Supplied material:
(* ===== verification/ArmMmuOk.v ===== *)
(** * The memory system against its specification

    Address translation against the table format of the architecture, and the
    memory port on random-access memory: with the translation off the port is an
    array of bytes. *)
From S2P Require Import Prelude ArmCore ArmFormats ArmData ArmMem ArmIsa ArmMmu ArmCoreOk ArmFormatsOk ArmDataOk ArmStepOk ArmMemOk.

(** ** Bit fields as arithmetic *)

Lemma lor_add k a x : 0 <= k -> 0 <= x < 2 ^ k -> a mod 2 ^ k = 0 -> Z.lor a x = a + x.
Proof.
  intros Hk Hx Ha. assert (Hl : Z.land a x = 0).
  { apply Z.bits_inj'. intros i Hi. rewrite Z.land_spec, Z.bits_0. destruct (Z.ltb_spec i k).
    - replace (Z.testbit a i) with false; [reflexivity|].
      rewrite <- (Z.mod_pow2_bits_low a k i) by lia. rewrite Ha, Z.bits_0. reflexivity.
    - rewrite (testbit_high k x) by lia. apply andb_false_r. }
  rewrite <- Z.lxor_lor by exact Hl. symmetry. apply Z.add_nocarry_lxor, Hl.
Qed.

Assignment: The assignment is to restate, word for word, each line from the one containing "rewrite <- (Z.mod_pow2_bits_low" through the final line of the material above.

Finished exercise:
      rewrite <- (Z.mod_pow2_bits_low a k i) by lia. rewrite Ha, Z.bits_0. reflexivity.
    - rewrite (testbit_high k x) by lia. apply andb_false_r. }
  rewrite <- Z.lxor_lor by exact Hl. symmetry. apply Z.add_nocarry_lxor, Hl.
Qed.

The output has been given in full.